I just smiled as bright as I could.

"Look Adam, I don't mean to pry," he put up his hands like he was fending me off. "But what, exactly, were you convicted of? You don't have to tell me, of course. I only ask because, well as you can imagine, people jump to conclusions about this kind of thing –"

"Felonies," I said.
"Yes," he said, laughing again. "Felonies."

"Yeah," I said. "They're sticky little bastards."

"Exactly – exactly," he said, holding his hand out like he expected me to shake it. "And here's the problem we're faced with Adam: Your resume and your job skills all suggest something professional – office work, that sort of thing.

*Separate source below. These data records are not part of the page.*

Lemma offsets_perm : entry_offset table <$> indices ≡ₚ tbl_offsets table.
Proof. by apply entries_offsets, Hok. Qed.

Lemma answers_found i k : indices !! i = Some k ->
  exists next,
    getOidHexAt view i = bytesToHex (entry_oid table k) /\
    iv_offsets view !! i = Some (entry_offset table k) /\
    findOffsetIndex view (entry_offset table k) = Some i /\
    getNextOffset view (entry_offset table k) = Some next /\
    getNextOffsetByIndex view (Z.of_nat i) = Some next /\
    next_entry (tbl_offsets table) (iv_packSize view) (entry_offset table k) next.
Proof.
  intros Hk. pose proof offsets_perm as Hperm. set (offsets := entry_offset table <$> indices) in *.
  assert (length offsets = n) as Hlen by (unfold offsets; rewrite length_fmap; by apply length_entries).
  assert (NoDup offsets) as Hnd' by (by rewrite Hperm).
  assert (offsets !! i = Some (entry_offset table k)) as Ho by (unfold offsets; by rewrite list_lookup_fmap, Hk).
  rewrite <- Hlen in Hcount. destruct (next_found view offsets _ _ Hoffs Hnd' Hcount Ho) as (next & H1 & H2 & H3).
  exists next. split_and!; [| by rewrite (oo_offsets _ _ Hoffs) | by apply (findOffsetIndex_found view offsets) | done | done |
    by apply (next_entry_perm offsets)].
  unfold getOidHexAt. f_equal. rewrite (no_raw _ _ Hnames). pose proof (no_names _ _ Hnames) as Hn.
  destruct (lookup_concat_blocks 20 (entry_oid table <$> indices) i (entry_oid table k)) as (pre & post & -> & <-);
    [eapply Forall_impl; [exact Hn | by intros ? []] | by rewrite list_lookup_fmap, Hk |].
  destruct (entry_oid_at table n Hok k) as (_ & Hl & _); [by eapply entries_elem, list_elem_of_lookup_2|].
  rewrite <- Hl. apply slice_mid.
Qed.

Lemma answers_oid oid : length oid = 20%nat -> is_bytes oid ->
  let i := findOidIndexFromBytes view oid 0 in
  (i = -1 /\ forall k, (k < n)%nat -> entry_oid table k <> oid) \/
  exists k, (k < n)%nat /\ entry_oid table k = oid /\ 0 <= i < Z.of_nat n /\ indices !! Z.to_nat i = Some k.
Proof.
  intros Hl Hb. destruct (findOidIndexFromBytes_spec view _ Hnames oid 0 oid) as [[-> H]|[Hi H]]; try done; [lia | | |].
  - pose proof (name_at_mid [] oid [] Hl) as E. by rewrite app_nil_r in E.
  - left. split; [done|]. intros k Hk <-. apply H, list_elem_of_fmap. exists k. split; [done|]. by apply entries_elem.
  - right. apply list_lookup_fmap_Some in H as (k & -> & Hk). exists k.
    split_and!; [by eapply entries_elem, list_elem_of_lookup_2 | done | done | | done].
    apply lookup_lt_Some in Hk. unfold indices in Hk. rewrite length_entries in Hk. lia.
Qed.
End Answers.

(** C39: the index written for a table of entries is parsed into a view that
    answers as the table would.  An object id is found exactly when an entry has
    it, and the answer names that entry: its id, its offset in the pack, its place
    by offset, and the offset where the next entry - or the trailer - starts; an
    offset no entry has is not found. *)
Theorem pack_index_lookup sha1 table n packChecksum packKey packSize :
  (forall l, length (sha1 l) = 20%nat) -> table_ok table n -> length packChecksum = 20%nat ->
  20 <= packSize <= 2 ^ 53 - 1 -> NoDup (tbl_offsets table) ->
  exists view,
    parseIdxView packKey (writeIdxV2 sha1 table n packChecksum) packSize = inr (Some view) /\
    iv_count view = Z.of_nat n /\ iv_packChecksum view = packChecksum /\
    (forall oid, length oid = 20%nat -> is_bytes oid ->
      let i := findOidIndexFromBytes view oid 0 in
      (i = -1 /\ forall k, (k < n)%nat -> entry_oid table k <> oid) \/
      exists k next, (k < n)%nat /\ entry_oid table k = oid /\ 0 <= i < Z.of_nat n /\
        getOidHexAt view (Z.to_nat i) = bytesToHex oid /\
        iv_offsets view !! Z.to_nat i = Some (entry_offset table k) /\
        findOffsetIndex view (entry_offset table k) = Some (Z.to_nat i) /\
        getNextOffset view (entry_offset table k) = Some next /\
        getNextOffsetByIndex view i = Some next /\
        next_entry (tbl_offsets table) packSize (entry_offset table k) next) /\
    (forall o, o ∉ tbl_offsets table -> findOffsetIndex view o = None).
Proof.
  intros Hsha Hok Hchk Hsize Hnd.
  destruct (parse_file table n Hok sha1 Hsha packChecksum Hchk packKey packSize Hsize) as (digest & Hd & Hparse).
  destruct (file_names_ok table n Hok) as [Hn Hs].
  eexists. split; [exact Hparse|]. split; [done|]. split; [done|]. set (view := mkIdxView _ _ _ _ _ _ _ _ _ _ _).
  assert (names_ok view (entry_oid table <$> buildOidSortedEntryIndices table n)) as Hnames
    by (split; [done | done | done |]; intros b Hb; by apply file_fanout).
  assert (offsets_ok view (entry_offset table <$> buildOidSortedEntryIndices table n)) as Hoffs by done.
  split.
  - intros oid Hl Hb. destruct (answers_oid table n view Hnames oid Hl Hb) as [H|(k & Hkn & <- & Hi & Hk)]; [by left|].
    right. destruct (answers_found table n Hok Hnd view Hnames Hoffs eq_refl _ k Hk) as (next & H).
    rewrite Z2Nat.id in H by lia. exists k, next. tauto.
  - intros o Ho. pose proof (findOffsetIndex_spec view _ o Hoffs) as H.
    destruct (findOffsetIndex view o) as [k|]; [|done]. destruct Ho.
    rewrite <- (offsets_perm table n Hok). by eapply list_elem_of_lookup_2.
Qed.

But this felony, well, to be honest, it raises red flags with employers."

"Red flags?" I said.
"Yeah, ah, red flags. That's what we call them."
"I gotcha," I winked.
"So, what were you …?"

"Embezzlement." I said. "Nothing violent."
"Ahh, good," he said, somewhat relieved.
"Oh, and Forgery," I said.

"Okay – embezzlement and forgery. Well, that's not too bad I suppose," he said, wincing.

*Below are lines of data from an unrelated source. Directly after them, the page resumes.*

(* ===== verification/GitObjects.v ===== *)
(** * Git objects and what they refer to

    [git/core/objects.ts] (the raw form of an object), [git/core/commitParse.ts]
    and [git/core/object-parse.ts]: the readers of commits, trees and tags that
    the fetch closure and the connectivity check use.

    A text is the list of its UTF-8 bytes.  [TextDecoder] drops a leading byte
    order mark and turns ill-formed sequences into a replacement character, which
    no pattern here matches: [decode] keeps the bytes.  The regular expressions
    have the flag [m], so [^] matches after every line terminator. *)
From S2P Require Import Prelude Text Bytes PackEntry.
From Stdlib Require Import Ascii.
From Stdlib Require String.

(** ** Definitions *)

Definition typeName (t : GitObjectType) : string :=
  match t with ObjCommit => "commit" | ObjTree => "tree" | ObjBlob => "blob" | ObjTag => "tag" end.

#[export] Instance GitObjectType_eq : EqDecision GitObjectType.
Proof. solve_decision. Defined.

Definition typeCodeToObjectType (typeCode : Z) : option GitObjectType :=
  if typeCode =? 1 then Some ObjCommit else if typeCode =? 2 then Some ObjTree
  else if typeCode =? 3 then Some ObjBlob else if typeCode =? 4 then Some ObjTag else None.

(** Text as a string, and back ([encode]). *)
Definition text (l : list Z) : string := unchars (ascii_of_nat ∘ Z.to_nat <$> l).

Definition decode (payload : list Z) : list Z :=
  match payload with 239 :: 187 :: 191 :: r => r | _ => payload end.

(** *** The raw form *)

Definition encodeGitObjectHeader (type : GitObjectType) (payloadLength : nat) : list Z :=
  encode (typeName type ++ " " ++ pretty (Z.of_nat payloadLength)) ++ [0].

Definition buildRawGitObject (type : GitObjectType) (payload : list Z) : list Z :=
  encodeGitObjectHeader type (length payload) ++ payload.

(** The bytes before the first [c] and those after it. *)
Fixpoint split_at (c : Z) (l : list Z) : option (list Z * list Z) :=
  match l with
  | [] => None
  | x :: r => if x =? c then Some ([], r) else (fun '(a, b) => (x :: a, b)) <$> split_at c r
  end.

Definition before (c : Z) (l : list Z) : list Z :=
  match split_at c l with Some (a, _) => a | None => l end.

(** [None]: no null byte, or an unknown type; both throw. *)
Definition parseGitObject (raw : list Z) : option (GitObjectType * list Z) :=
  '(header, payload) ← split_at 0 raw;
  let typeStr := before 32 (decode header) in
  t ← js_find (fun t => bool_decide (typeStr = encode (typeName t))) [ObjCommit; ObjTree; ObjBlob; ObjTag];
  Some (t, payload).

(** *** Commits *)

(** The suffixes that begin after a line terminator. *)
Fixpoint after_terminators (l : list Z) : list (list Z) :=
  match l with
  | [] => []
  | c :: r =>
    let here :=
      if (c =? 10) || (c =? 13) then [r]
      else match r with
           | b :: d :: r' => if (c =? 226) && (b =? 128) && ((d =? 168) || (d =? 169)) then [r'] else []
           | _ => []
           end in
    here ++ after_terminators r
  end.

(** Where [^] matches. *)
Definition line_starts (l : list Z) : list (list Z) := l :: after_terminators l.

Fixpoint strip_prefix (p l : list Z) : option (list Z) :=
  match p, l with
  | [], _ => Some l
  | a :: p, b :: l => if a =? b then strip_prefix p l else None
  | _ :: _, [] => None
  end.

Definition lower_hex (c : Z) : bool := (48 <=? c) && (c <=? 57) || (97 <=? c) && (c <=? 102).

(** [([0-9a-f]{40})]. *)
Definition hex40 (l : list Z) : option (list Z) :=
  let digits := take 40 l in
  if (length digits =? 40)%nat && forallb lower_hex digits then Some digits else None.

(** [^prefix([0-9a-f]{40})] at a line start. *)
Definition oid_after (prefix : string) (l : list Z) : option (list Z) :=
  r ← strip_prefix (encode prefix) l; hex40 r.

(** [.+] up to the end of the line. *)
Fixpoint rest_of_line (l : list Z) : list Z :=
  match l with
  | [] => []
  | c :: r =>
    if (c =? 10) || (c =? 13) then []
    else match r with
         | b :: d :: _ =>
           if (c =? 226) && (b =? 128) && ((d =? 168) || (d =? 169)) then [] else c :: rest_of_line r
         | _ => c :: rest_of_line r
         end
  end.

Definition line_after (prefix : string) (l : list Z) : option (list Z) :=
  r ← strip_prefix (encode prefix) l;
  match rest_of_line r with [] => None | line => Some line end.

Fixpoint index_of (p l : list Z) : option (list Z) :=
  match strip_prefix p l with
  | Some r => Some r
  | None => match l with [] => None | _ :: l => index_of p l end
  end.

Record Signature := mkSignature { sig_name : list Z; sig_email : list Z; sig_when : Z; sig_tz : list Z }.

Definition digit (c : Z) : bool := (48 <=? c) && (c <=? 57).

Fixpoint span (p : Z -> bool) (l : list Z) : list Z * list Z :=
  match l with
  | c :: r => if p c then let '(a, b) := span p r in (c :: a, b) else ([], l)
  | [] => ([], [])
  end.

(** [\s+]. *)
Definition spaces (l : list Z) : option (list Z) :=
  r ← js_space l; Some (skip_space (length r) r).

(** After the name: an address up to [>], the seconds and the zone. *)
Definition signature_rest (name l : list Z) : option Signature :=
  let '(email, r) := span (fun c => negb (c =? 62)) l in
  match email, r with
  | _ :: _, _ :: r =>
    r ← spaces r;
    let '(digits, r) := span digit r in
    match digits with
    | [] => None
    | _ =>
      r ← spaces r;
      match r with
      | [s; a; b; c; d] =>
        if ((s =? 43) || (s =? 45)) && forallb digit [a; b; c; d]
        then Some (mkSignature name email (foldl (fun n c => n * 10 + (c - 48)) 0 digits) r)
        else None
      | _ => None
      end
    end
  | _, _ => None
  end.

(** The name is everything before a [ <], the last that works. *)
Fixpoint signature_from (name l : list Z) : option Signature :=
  match l with
  | [] => None
  | c :: r =>
    match signature_from (name ++ [c]) r with
    | Some s => Some s
    | None => r' ← strip_prefix (encode " <") l; signature_rest name r'
    end
  end.

Definition parseSignature (sig : list Z) : option Signature := signature_from [] sig.

Record CommitParsed := mkCommit {
  c_tree : list Z; c_parents : list (list Z);
  c_author : option Signature; c_committer : option Signature; c_message : list Z }.

Definition first_some {A B} (f : A -> option B) (l : list A) : option B := head (omap f l).

Definition parseCommitText (t : list Z) : CommitParsed :=
  let starts := line_starts t in
  mkCommit
    (default [] (first_some (oid_after "tree ") starts))
    (omap (oid_after "parent ") starts)
    (first_some (line_after "author ") starts ≫= parseSignature)
    (first_some (line_after "committer ") starts ≫= parseSignature)
    (default [] (index_of [10; 10] t)).

(** The tree - the empty text when there is none - and the parents. *)
Definition parseCommitRefs (payload : list Z) : string * list string :=
  let c := parseCommitText (decode payload) in (text (c_tree c), text <$> c_parents c).

(** *** Trees *)

(** Every turn consumes a byte. *)
Fixpoint tree_children (fuel : nat) (l : list Z) : list (list Z) :=
  match fuel with
  | O => []
  | S fuel =>
    match split_at 32 l with
    | None => []
    | Some (_, r) =>
      (* [nul] is at the null byte, or at the end when there is none *)
      let tail := match split_at 0 r with Some (_, r) => Some r | None => None end in
      match tail with
      | None => []
      | Some r =>
        if (length r + 1 <? 20)%nat then []
        else take 20 r :: tree_children fuel (drop 20 r)
      end
    end
  end.

Definition parseTreeChildOids (payload : list Z) : list string :=
  bytesToHex <$> tree_children (length payload) payload.

(** *** Tags *)

(** [^object\s+([0-9a-f]{40})] *)
Definition tag_object (l : list Z) : option (list Z) :=
  r ← strip_prefix (encode "object") l; r ← spaces r; hex40 r.

(** [^type\s+(commit|tree|blob|tag)] *)
Definition tag_type (l : list Z) : option GitObjectType :=
  r ← strip_prefix (encode "type") l; r ← spaces r;
  js_find (fun t => bool_decide (is_Some (strip_prefix (encode (typeName t)) r))) [ObjCommit; ObjTree; ObjBlob; ObjTag].

Definition parseTagTarget (payload : list Z) : option (string * GitObjectType) :=
  let starts := line_starts (decode payload) in
  oid ← first_some tag_object starts;
  t ← first_some tag_type starts;
  Some (toLowerCase (text oid), t).

(** ** Lemmas *)

Lemma split_at_line c l r : (c ∉ l) -> split_at c (l ++ c :: r) = Some (l, r).
Proof.
  induction l as [|x l IH]; intros H; cbn [app split_at]; [by rewrite Z.eqb_refl|].
  apply not_elem_of_cons in H as [Hx H]. rewrite (proj2 (Z.eqb_neq x c)) by congruence. by rewrite IH.
Qed.

Lemma split_at_none c l : (c ∉ l) -> split_at c l = None.
Proof.
  induction l as [|x l IH]; intros H; cbn [split_at]; [done|].
  apply not_elem_of_cons in H as [Hx H]. rewrite (proj2 (Z.eqb_neq x c)) by congruence. by rewrite IH.
Qed.

Lemma strip_prefix_spec p l r : strip_prefix p l = Some r <-> l = p ++ r.
Proof.
  revert l. induction p as [|a p IH]; intros l; cbn [strip_prefix app]; [naive_solver|].
  destruct l as [|b l]; [done|]. destruct (Z.eqb_spec a b) as [->|Hne]; [rewrite IH; naive_solver | naive_solver].
Qed.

He took note of this and stood. We shook hands vigorously.

"We'll get you set up with something real soon," he took another glance at my papers. "This all up to date? The phone number I mean."

"Yes, you can reach me there."

"Great, great," he said.

I've been plastering my resume all over the five boroughs. I must've faxed out 300 copies in the past two weeks. Yet still, I don't really feel committed to finding work. And curiously, I think in some metaphysical way, the people receiving my resume must know this. They must be able to feel that I don't really want their stinking job. Maybe it's the lilt of my handwriting, or something subtle in the wording of my cover letters. Something that says: I am not a fucking team player. So, the search continues. And I still haven't heard back from the temp agency yet. But seriously, If I were an employer, I wouldn't even hire me.